El funeral de Isabel II nos ha devuelto al debate sobre el regreso público del rey emérito, la vuelta presencial ante la sociedad y nuestros ojos. Si un inglés ajeno a la actualidad nacional nos viera desde Londres, podría preguntarse por qué tanto revuelo y por qué su mera presencia genera tanto rechazo. Visto con perspectiva, la corona británica acumula decenas de escándalos, desde el pago de Isabel II a una joven para frenar una denuncia por acoso contra su hijo Andrew, a las donaciones millonarias del régimen saudí al rey Carlos III.

Este revival sobre la aparición del emérito ha coincidido con la emisión en HBO de Salvar al rey, una docuserie que en tres capítulos muestra un retrato devastador del que fuera jefe del Estado desde la Transición hasta meses antes del colapso del bipartidismo, en junio de 2014. La imagen del emérito nos retrotrae a la corrupción y las infidelidades desde el seno de la Casa Real. Pero esta reconstrucción va más allá. Apunta y dibuja una operación mediática y de Estado —incluso de país— con testimonios de periodistas, políticos, empresarios y exagentes del Cesid que muestra al emérito como un depredador de comisiones y un depredador sexual. 
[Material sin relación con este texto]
(* ===== verification/ChannelProps.v ===== *)
(** What the cryptographic library promises, and what the functions of a channel do step by step: the key exchange between
    two nodes that follow it. *)

From S2P Require Import Prelude Serialized SymmetricKey Channels.

(** What the code relies on of the library: encoded public keys are read back, both sides derive the same secret,
    decryption undoes encryption, and sizes are as documented. *)
Class CryptoLaws (CC : ChannelCrypto) := {
  public_of : KeyPair -> PublicKey;
  law_point k : key_from_raw_ec_point (public_key_raw k) = Some (public_of k);
  law_point_raw p : key_from_raw_ec_point (public_raw p) = Some p;
  law_public_raw k : public_raw (public_of k) = public_key_raw k;
  law_shared k1 k2 : derive_shared_secret k1 (public_of k2) = derive_shared_secret k2 (public_of k1);
  channel_aead_laws :: AeadLaws channel_aead;
  law_random n l : length (random n l) = l;
  (** A raw point has one size; signatures are short and not empty. *)
  point_size : nat;
  law_own_size k : length (public_key_raw k) = point_size;
  law_peer_size p : length (public_raw p) = point_size;
  law_point_size : Z.of_nat point_size < 2 ^ 32;
  law_sign_size k n m : (0 < length (sign k n m))%nat /\ Z.of_nat (length (sign k n m)) < 2 ^ 32
}.

Section ChannelProps.
Context `{CC : ChannelCrypto} `{CL : !CryptoLaws CC}.

Definition short (b : bytes) : Prop := b <> [] /\ Z.of_nat (length b) < 2 ^ 64.

(** The service endorses [cert] as the certificate of [kp]. *)
Definition endorsed (service cert : bytes) (kp : KeyPair) : Prop :=
  short cert /\ exists v, make_verifier cert = Some v /\ verify_certificate v service = true /\
  forall n m, verify_signature v m (sign kp n m) = true.

(** ** Reading the fields of messages *)

Lemma reading_word v rest (s : Channel) : 0 <= v < 2 ^ 64 -> reading (read 8) (le_encode 8 v ++ rest) s = (s, Ret (v, rest)).
Proof. intros Hv. unfold reading. by rewrite read_app. Qed.

Lemma append_buffer_length b : length (append_buffer b) = (8 + length b)%nat.
Proof. unfold append_buffer. by rewrite length_app, le_encode_length. Qed.

Lemma extract_span_buffer b rest : Z.of_nat (length b) < 2 ^ 64 -> extract_span (append_buffer b ++ rest) = (rest, Ret b).
Proof.
  intros Hb. unfold extract_span, mbind at 1, ST_bind at 1, get at 1.
  rewrite length_app, append_buffer_length. destruct (Nat.eqb_spec (8 + length b + length rest) 0); [lia|].
  unfold append_buffer. rewrite <- app_assoc.
  unfold mbind at 1, ST_bind at 1. rewrite (read_app 8) by lia.
  unfold mbind, ST_bind, get. rewrite length_app.
  destruct (Z.ltb_spec (Z.of_nat (length b + length rest)) (Z.of_nat (length b))); [lia|].
  rewrite Nat2Z.id. apply take_bytes_app.
Qed.
(** C24: when the final message of a key exchange is lost, the channel is never used again: the initiator is established and
    sends its messages, the responder waits and refuses them, keeps its own, and sends nothing that would make
    either end start again, however long the nodes go on sending. *)
Theorem lost_final_wedges (a b a' b' : Channel) (k : bytes) (rs : list (option bytes)) :
  status a = ESTABLISHED -> send_key a = Some k -> status b = WAITING_FOR_FINAL ->
  net_run (length (trace a)) (length (trace b)) (a, b) rs (a', b') ->
  status a' = ESTABLISHED /\ status b' = WAITING_FOR_FINAL /\ trace b' = trace b /\ Forall (fun r => r = None) rs.
Proof.
  intros Ha Hk Hb Hrun.
  assert (Hw : wedged (length (trace a)) (length (trace b)) (a, b)).
  { split; [done|]. split; [by exists k|]. split; [done|]. cbn. rewrite !drop_all. by split. }
  destruct (wedged_run _ _ _ _ _ Hrun Hw) as (Hw' & Htr & Hrs); [cbn; lia|]. destruct Hw' as (? & _ & ? & _). done.
Qed.

(** ** Headers that are used before they are verified *)

(** C25: the header of a message is used before the message is verified, so that a forged message that fails
    verification ends the session or the program: a thread number outside the array of counters is undefined behaviour, and
    a large enough nonce makes the channel throw its keys away and start again. *)
Theorem forged_header (s : Channel) (h : GcmHdr) (aad cipher key : bytes) :
  status s = ESTABLISHED -> recv_key s = Some key -> length (local_recv_nonce s) = max_num_threads ->
  aes_gcm_decrypt key (iv h) (tag h) cipher aad = None ->
  (Z.of_nat max_num_threads <= rn_tid (get_nonce h) -> decrypt h aad cipher s = (s, Throw UndefinedBehaviour)) /\
  (forall local, local_recv_nonce s !! Z.to_nat (rn_tid (get_nonce h)) = Some local ->
   seqno_for (current_tid s =? main_thread) local < rn_nonce (get_nonce h) ->
   message_limit s <= u64 (send_nonce s + rn_nonce (get_nonce h)) ->
   exists s', decrypt h aad cipher s = (s', Ret None) /\ status s' = INITIATED /\ recv_key s' = None /\ send_key s' = None).
Proof.
  intros Hs Hk Hlen Hdec.
  split; [|intros local Hl Hn Hlim; destruct (reset_run s) as (s1 & E1 & E2 & E3); exists (initiated s1)];
    unfold decrypt, mbind at 1, ST_bind at 1, get at 1; rewrite bool_decide_eq_true_2 by done; cbn [negb]; cbv zeta.
  - intros Ht. rewrite (lookup_ge_None_2 (local_recv_nonce s)); [done|]. rewrite Hlen. lia.
  - rewrite Hl. destruct (Z.leb_spec (rn_nonce (get_nonce h)) (seqno_for (current_tid s =? main_thread) local)); [lia|].
    rewrite Hk, Hdec. unfold mbind at 1, ST_bind at 1, skip at 1.
    destruct (Z.leb_spec (message_limit s) (u64 (send_nonce s + rn_nonce (get_nonce h)))); [|lia].
    assert (Hr : (reset;; initiate) s = (initiated s1, Ret tt)) by (rewrite (run_bind _ _ _ _ _ E1); apply initiate_run).
    unfold mret at 1, ST_ret at 1. rewrite (run_bind _ _ _ _ _ Hr). split; [done|]. split; [done|].
    by split.
Qed.

End Wedge.

(** ** A small library

    Keys are numbers, a secret is their product; [knows] restricts the messages whose signatures are accepted. *)

Definition toy (knows : Z -> bytes -> bool) : ChannelCrypto := {|
  KeyPair := Z;
  PublicKey := Z;
  Verifier := Z;
  make_key_pair n := Z.of_nat n;
  random n l := list_replicate l (Z.of_nat n);
  public_key_raw k := [k];
  key_from_raw_ec_point l := match l with [x] => Some x | _ => None end;
  public_raw p := [p];
  derive_shared_secret k p := [k * p];
  sign k n m := [k; Z.of_nat n; digest m];
  make_verifier cert := head cert;
  verify_certificate _ _ := true;
  verify_signature v m sig :=
    knows v m && match sig with [k; _; d] => (k =? v) && (d =? digest m) | _ => false end;
  is_self_signed _ := false;
  hkdf _ secret salt label := secret ++ salt ++ label;
  channel_aead := toy_aead
|}.

Definition toy_laws (knows : Z -> bytes -> bool) : CryptoLaws (toy knows).
Proof.
  refine {| public_of := fun k : @KeyPair (toy knows) => k : @PublicKey (toy knows); point_size := 1 |}; try done.
  - intros k1 k2. cbn. by rewrite Z.mul_comm.
  - intros n l. apply length_replicate.
  - intros k n m. cbn. lia.
Defined.

Definition all_known : Z -> bytes -> bool := fun _ _ => true.

Section Two.
Context (knows : Z -> bytes -> bool).
Let CC := toy knows.
#[local] Existing Instance CC.

Definition node_a : Channel := new_Channel [0] 5 [5] [1] [2] 1000 0 0 0 10.
Definition node_b : Channel := new_Channel [0] 7 [7] [2] [1] 1000 0 0 0 50.

Definition send_from (c : Channel) : Channel := fst (send consensus_msg [9] [8; 8] c).
Definition hand (payload : bytes) (c : Channel) : Channel := fst (recv_key_exchange_message payload c).
End Two.

Lemma toy_peers : peers (CC := toy all_known) (node_a all_known) (node_b all_known).
Proof.
  split; [done|]. split; [done|]. split; (split; [done|]); eexists; (split; [reflexivity|]); (split; [reflexivity|]);
    intros n m; cbn; by rewrite !Z.eqb_refl.
Qed.

Lemma handshake_establishes_witness :
  exists a2 b2 b3 data, crossed (CC := toy all_known) a2 b2 /\
    recv_encrypted (CC := toy all_known) [9] data b2 = (b3, Ret (Some [8; 8])).
Proof.
  destruct (handshake_establishes (CC := toy all_known) (CL := toy_laws all_known) (node_a all_known) (node_b all_known)
    consensus_msg [9] [8; 8]) as (a1 & a2 & b1 & b2 & b3 & final & H1 & H2 & H3 & H4 & H5 & H6 & H7);
    [exact toy_peers|reflexivity|intros E; discriminate E|intros _ E; discriminate E|split; [discriminate|reflexivity]|reflexivity|discriminate|reflexivity|reflexivity|].
  exists a2, b2, b3. eexists. split; [exact H6|exact H7].
Defined.

Ltac evaluate := vm_compute; first [reflexivity|split; first [reflexivity|discriminate]|discriminate].

(** The states of an exchange: the initiator and the responder after each of its messages. *)
Definition payload_at (n : nat) (s : @Channel (toy all_known)) : bytes :=
  match trace s !! n with Some (Outbound _ _ _ payload) => payload | _ => [] end.

Definition a1 := send_from all_known (node_a all_known).
Definition b1 := hand all_known (payload_at 1 a1) (node_b all_known).
Definition a2 := hand all_known (payload_at 1 b1) a1.
Definition b2 := hand all_known (payload_at 3 a2) b1.

Lemma messages_received_witness :
  let ms := [([9], [1; 1]); ([9], [2]); ([], [3])] in
  exists a' payloads, send_all (CC := toy all_known) consensus_msg ms a2 = (a', Ret tt) /\
    snd (receive_all (CC := toy all_known) (inbox ms payloads [0; 2; 1; 2]%nat) b2) = Ret [Some [1; 1]; Some [3]; None; None].
Proof.
  intros ms.
  destruct (messages_received (CC := toy all_known) (CL := toy_laws all_known) a2 b2 consensus_msg ms)
    as (a' & payloads & H1 & H2 & H3 & H4).
  1:{ split; [vm_compute; reflexivity|]. split; [vm_compute; reflexivity|]. split; eexists; (split; vm_compute; reflexivity). }
  1,2,3,4,5,6,7: evaluate.
  exists a', payloads. split; [exact H1|]. destruct (H4 [0; 2; 1; 2]%nat) as [H5 _]; [repeat constructor|].
  rewrite H5. vm_compute. reflexivity.
Defined.

(** The initiator sends on, and its message reaches the responder that has not seen the final message. *)
#[local] Abbreviation a3 := (fst (run_op (CC := toy all_known) (OpSend consensus_msg [9] [4]) a2)).

Definition refused_op := OpRecvEncrypted (take 1 (payload_at 6 a3)) (drop 1 (payload_at 6 a3)).

Lemma refused_in : Outbound [2] consensus_msg [1] (payload_at 6 a3) ∈ drop (length (trace a2)) (trace a3).
Proof. vm_compute. left. Qed.

Lemma refused_run : run_op (CC := toy all_known) refused_op b1 = (b1, Ret None).
Proof. vm_compute. reflexivity. Qed.

Lemma wedged_example : net_run (CC := toy all_known) (length (trace a2)) (length (trace b1)) (a2, b1) [None; None] (a3, b1).
Proof.
  eapply run_step; [apply (step_a (CC := toy all_known) _ _ a2 b1 (OpSend consensus_msg [9] [4])); discriminate|].
  eapply run_step; [eapply (to_b_refused (CC := toy all_known)); [exact refused_run|exact refused_in|]|apply run_nil].
  apply deliver_encrypted. discriminate.
Qed.

Lemma lost_final_wedges_witness : status a3 = ESTABLISHED /\ status b1 = WAITING_FOR_FINAL.
Proof.
  assert (Ha : status a2 = ESTABLISHED) by (vm_compute; reflexivity).
  assert (Hk : exists k, send_key a2 = Some k) by (eexists; vm_compute; reflexivity).
  assert (Hb : status b1 = WAITING_FOR_FINAL) by (vm_compute; reflexivity).
  destruct Hk as [k Hk].
  destruct (lost_final_wedges (CC := toy all_known) a2 b1 _ b1 k _ Ha Hk Hb wedged_example) as (H1 & H2 & _).
  exact (conj H1 H2).
Defined.

Lemma forged_header_witness :
  let h := MkGcmHdr (list_replicate 16 0) [30; 1; 0; 0; 0; 0; 0; 0] in
  decrypt (CC := toy all_known) h [9] [] a2 = (a2, Throw UndefinedBehaviour).
Proof.
  intros h. destruct (forged_header (CC := toy all_known) a2 h [9] [] (default [] (recv_key a2))) as [H _];
    [vm_compute; reflexivity|vm_compute; reflexivity|vm_compute; reflexivity|vm_compute; reflexivity|].
  apply H. vm_compute. discriminate.
Defined.

(** A library whose certificates accept only what was signed in the exchange: the share of the initiator by itself, and
    both shares by the responder. *)
Definition exchange_known (v : Z) (m : bytes) : bool :=
  (v =? 5) && bool_decide (m = [1; 12]) || (v =? 7) && bool_decide (m = [1; 50; 1; 12]).

Definition last_of (s : @Channel (toy exchange_known)) : bytes :=
  match last (trace s) with Some (Outbound _ _ _ payload) => payload | _ => [] end.

Definition ia := send_from exchange_known (node_a exchange_known).
Definition ib := fst (run_op (CC := toy exchange_known) (OpKeyExchange (last_of ia)) (node_b exchange_known)).
Definition ia' := hand exchange_known (last_of ib) ia.

Lemma initiator_agreement_witness :
  Exists (fun b => exists b1 kb, status (CC := toy exchange_known) b1 = WAITING_FOR_FINAL /\
    kex_ctx b1 = @MkKex (toy exchange_known) (Some kb) (Some (12 : @PublicKey (toy exchange_known)))) [(node_b exchange_known, ib)].
Proof.
  pose proof (initiator_agreement (CC := toy exchange_known) (CL := toy_laws exchange_known) ia ia' (last_of ib) (12 : @KeyPair (toy exchange_known))
    [(node_b exchange_known, ib)]) as H.
  eapply Exists_impl; [apply H|].
  - vm_compute. reflexivity.
  - vm_compute. reflexivity.
  - vm_compute. reflexivity.
  - vm_compute. reflexivity.
  - apply Forall_singleton. split; [reflexivity|]. cbn [fst snd]. apply rtc_once. exists (OpKeyExchange (last_of ia)). reflexivity.
  - intros v m sig Hv Hsig. assert (v = 7) as -> by (vm_compute in Hv; congruence).
    cbn in Hsig. apply andb_prop in Hsig as [Hm _]. apply Exists_cons_hd. cbn [snd].
    assert (m = [1; 50; 1; 12]) as ->.
    { unfold exchange_known in Hm. cbn in Hm. by apply bool_decide_eq_true in Hm. }
    eexists. vm_compute. left.
  - intros [b0 b] (b1' & kb & _ & _ & Hs & Hk & _). exists b1', kb. split; [exact Hs|exact Hk].
Defined.

(** ** The salt is not signed *)

(** The first message of an exchange with another salt in it: the salt is the last field. *)
Definition change_salt (payload : bytes) : bytes := take (length payload - salt_len) payload ++ list_replicate salt_len 66.

Definition sb1 := hand all_known (change_salt (payload_at 1 a1)) (node_b all_known).
Definition sa2 := hand all_known (payload_at 1 sb1) a1.
Definition sb2 := hand all_known (payload_at 3 sa2) sb1.

(** The salt of a key exchange is not covered by a signature: when it is changed on the way, the exchange succeeds on
    both sides with different keys, and the message that was waiting is refused. *)
Theorem salt_not_signed :
  status sa2 = ESTABLISHED /\ status sb2 = ESTABLISHED /\ send_key sa2 <> recv_key sb2 /\ recv_key sa2 <> send_key sb2 /\
  snd (recv_encrypted (CC := toy all_known) [9] (drop 1 (payload_at 5 sa2)) sb2) = Ret None.
Proof. vm_compute. repeat split; discriminate. Qed.

(** ** Two counters *)

(** The initiator sends from thread [1], and the message reaches a worker of the responder and then its main thread. *)
#[local] Abbreviation a4 := (fst (run_op (CC := toy all_known) (OpSend consensus_msg [9] [4]) (a2 <| current_tid := 1 |>))).

Definition twice_op := OpRecvEncrypted (take 1 (payload_at 6 a4)) (drop 1 (payload_at 6 a4)).

(** The main thread and the others keep separate counters, so that each accepts the message. *)
Lemma accepted_by_both :
  snd (run_ops (CC := toy all_known) [OpThread 1; twice_op; twice_op; OpThread 0; twice_op; twice_op] b2) =
  [MkAcceptance (session b2) false (MkRecvNonce 1 2); MkAcceptance (session b2) true (MkRecvNonce 1 2)].
Proof. vm_compute. reflexivity. Qed.
(* ===== verification/ChannelConsensus.v ===== *)
(** Consensus messages over channels: the bytes that one node's channel sends for a message of the consensus run its handler
    on the other node. *)

From S2P Require Import Prelude Serialized SymmetricKey Views RaftTypes Raft RaftWire Channels ChannelProps ChannelHandshake ChannelSafety ChannelScenarios.

Section Consensus.
Context `{CC : ChannelCrypto} `{CL : !CryptoLaws CC}.

(** The verification that a node's channel [b] does for the consensus. *)
Definition channel_verify (b : Channel) (header tail : bytes) : option bytes :=
  handed (snd (Channels.recv_authenticated header tail b)).

(** C20: a message that the consensus of one node sends over an established channel, with the ledger entries that the host
    appends to it, is handled by the consensus of the other node as the same message with the same entries. *)
Theorem consensus_message_delivered (a b : Channel) (env : AftEnv) (from : NodeId) (m : RaftMsg) (entries : bytes) (s : Aft) :
  crossed a b -> 0 < send_nonce a < 2 ^ 56 -> 0 <= send_nonce b -> 0 <= current_tid a < Z.of_nat max_num_threads ->
  length (local_recv_nonce b) = max_num_threads -> last_nonce b (current_tid a) < send_nonce a ->
  send_nonce b + send_nonce a < message_limit b -> message_limit b < u64_modulus ->
  wire_channels env (fun _ _ => channel_verify b) -> msg_wf m ->
  exists a' payload, send consensus_msg (encode_RaftMsg m) [] a = (a', Ret true) /\
    Channels.trace a' = Channels.trace a ++ [Outbound (peer_id a) consensus_msg (self a) payload] /\
    recv_message from (payload ++ entries) s = catch (handle_RaftMsg from m entries) (fun _ => skip) s.
Proof.
  intros (Ha & Hb & (key & Hka & Hkb) & _) Hna Hnb Htid Hlen Hlast Hlim Hlim64 Hw Hm.
  destruct (lookup_lt_is_Some_2 (local_recv_nonce b) (Z.to_nat (current_tid a))) as [local Hl].
  { rewrite Hlen. unfold max_num_threads in *. lia. }
  unfold last_nonce in Hlast. rewrite (list_lookup_total_correct _ _ _ Hl) in Hlast.
  eexists _, _. split; [by apply send_run|]. split; [apply trace_sent|].
  rewrite <- app_assoc, (message_wire env (fun _ _ => channel_verify b)) by done.
  unfold channel_verify. rewrite (recv_authenticated_run b key (current_tid a) (send_nonce a) local); try done.
  - destruct (Z.leb_spec (send_nonce a) (seqno_for (current_tid b =? main_thread) local)); [lia|]. done.
  - lia.
  - unfold max_num_threads in *. lia.
  - rewrite u64_small; lia.
Qed.

End Consensus.

(** The environment of [RaftWire.sim_env] with the channel of the responder of [ChannelScenarios]. *)
Definition channel_env : AftEnv :=
  let verify := channel_verify (CC := toy all_known) b2 in {|
  env_asserts := true;
  env_send _ _ _ := true;
  env_have_channel _ _ := true;
  env_recv_append_entries _ _ := RaftWire.recv_authenticated 57 overlay_AppendEntries verify;
  env_recv_append_entries_response _ _ := RaftWire.recv_authenticated 25 overlay_AppendEntriesResponse verify;
  env_recv_request_vote _ _ := RaftWire.recv_authenticated 32 overlay_RequestVote verify;
  env_recv_request_vote_response _ _ := RaftWire.recv_authenticated 17 overlay_RequestVoteResponse verify;
  env_get_entry := sim_get_entry;
  env_skip_entry data := snd <$> sim_get_entry data;
  env_store_apply _ entry _ _ := Some (fun _ => sim_apply entry);
  env_find_reconfiguration _ _ := None;
  env_have_resharing_result_for _ _ _ := false;
  env_random _ := 0;
  env_empty_back_nodes := ∅
|}.

(** A node that hears of a vote request with a newer term adopts the term. *)
Lemma consensus_message_delivered_witness :
  exists payload, current_view (state (fst (@recv_message channel_env "n1" payload (sim_node "n0")))) = 5.
Proof.
  destruct (consensus_message_delivered (CC := toy all_known) (CL := toy_laws all_known) a2 b2 channel_env "n1"
    (MsgRequestVote (MkRequestVote 5 0 0)) [] (sim_node "n0")) as (a' & payload & _ & _ & H).
  1:{ split; [vm_compute; reflexivity|]. split; [vm_compute; reflexivity|]. split; eexists; (split; vm_compute; reflexivity). }
  1-7: evaluate.
  1: by split.
  1: repeat constructor; done.
  exists (payload ++ []). rewrite H. vm_compute. reflexivity.
Defined.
Impresiona escuchar a Jaime Peñafiel detallar cómo la fortuna oculta empezó con un acuerdo con el dictador Francisco Franco para cobrar una comisión por cada barril de petróleo de los saudíes; al tiempo que oímos los audios inéditos de la fotoperiodista Quepa Campillo y el testimonio de su hija sobre las reglas que imponía Juan Carlos I para verse a escondidas. En “una furgoneta” en los bosques de la Zarzuela con sus tres hijos muy pequeños. "Como le diga que no, insiste y no deja de llamar", decía Campillo. No era una doble vida, eran “múltiples vidas”, llega a decir Corinna Larsen, basadas en la impunidad machista del monarca. 

Si nos basamos en Salvar al rey y la actitud de Juan Carlos I hasta hoy, nunca fue un estadista, fue un oportunista

¿Por qué genera tanto rechazo el rey emérito? Porque es difícil encontrar una sola parcela de ejemplaridad. No son las causas judiciales protegidas por la inmunidad lo que más indigna. Es su comportamiento corrupto en cada faceta. Son las prebendas que se llevó al bolsillo en los negocios como representante del Estado, son los millones de fondos reservados (dinero de todos) para silenciar a mujeres con las que estuvo y a las que arrebató toda libertad de contar su relato como hubieran querido. A algunas hasta las atemorizó y temieron por su vida, como revelan las grabaciones de Bárbara Rey. Y son también las operaciones que tapó el Cesid y continúan opacas e impermeables a los 40 años de democracia. Lo malo del documental Salvar al rey es que resulta creíble. Como dice el escritor Paco Tomás: “Es brutal porque confirma todo lo que sospechábamos”. 

El funeral de Isabel II ha servido también para confirmar que es la Casa Real quien no quiere que vuelva Juan Carlos I. Las caras de Felipe VI y Letizia han sido muy elocuentes durante la ceremonia religiosa en Windsor, donde han compartido bancada por la gracia del protocolo británico. En este capítulo se ha hecho explícito que es Felipe VI quien pone el dique con su padre, sin mediación del Gobierno, que no ha intercedido en la invitación, ni en el sitio donde han sido colocados, ni en la ausencia deliberada de una imagen de complicidad familiar.  

El documental Salvar al rey ha llevado más de un año de trabajo, fue revisado por varios abogados en España y Estados Unidos para evitar querellas y no publica todo el material por motivos de la propia edición. Los tres capítulos son reveladores sobre por qué no son las causas archivadas por la Fiscalía el motivo de no volver. La razón es la enmienda a la totalidad de una parte importante de la sociedad española reflejada en los hechos que exponen los tres capítulos. 

Si nos basamos en Salvar al rey y la actitud de Juan Carlos I hasta hoy, nunca fue un estadista —como describió Joe Biden a Isabel II—, fue un oportunista. Más parecido a los Gil y Gil, a los Mario Conde, a los De la Rosa. Un jefe de Estado que se sirvió de una democracia recién nacida y a quien la historia está juzgando en tiempo real.

Ahora, lo peor de los pecados e irregularidades es la soberbia. La arrogancia de Juan Carlos I para no asumir ninguno de sus actos, la vanidad con la que se comunica a través de sus amigos, desde el “por qué no voy a volver” al “no he matado a nadie”. Una ausencia absoluta del reconocimiento de la realidad y de su comportamiento que hace muy difícil su vuelta. No importa junto a quién se siente el emérito en los actos públicos, las fragatas a las que acuda o el régimen sátrapa que le dé cobijo. Sin el perdón explícito, cualquier regreso será difícil.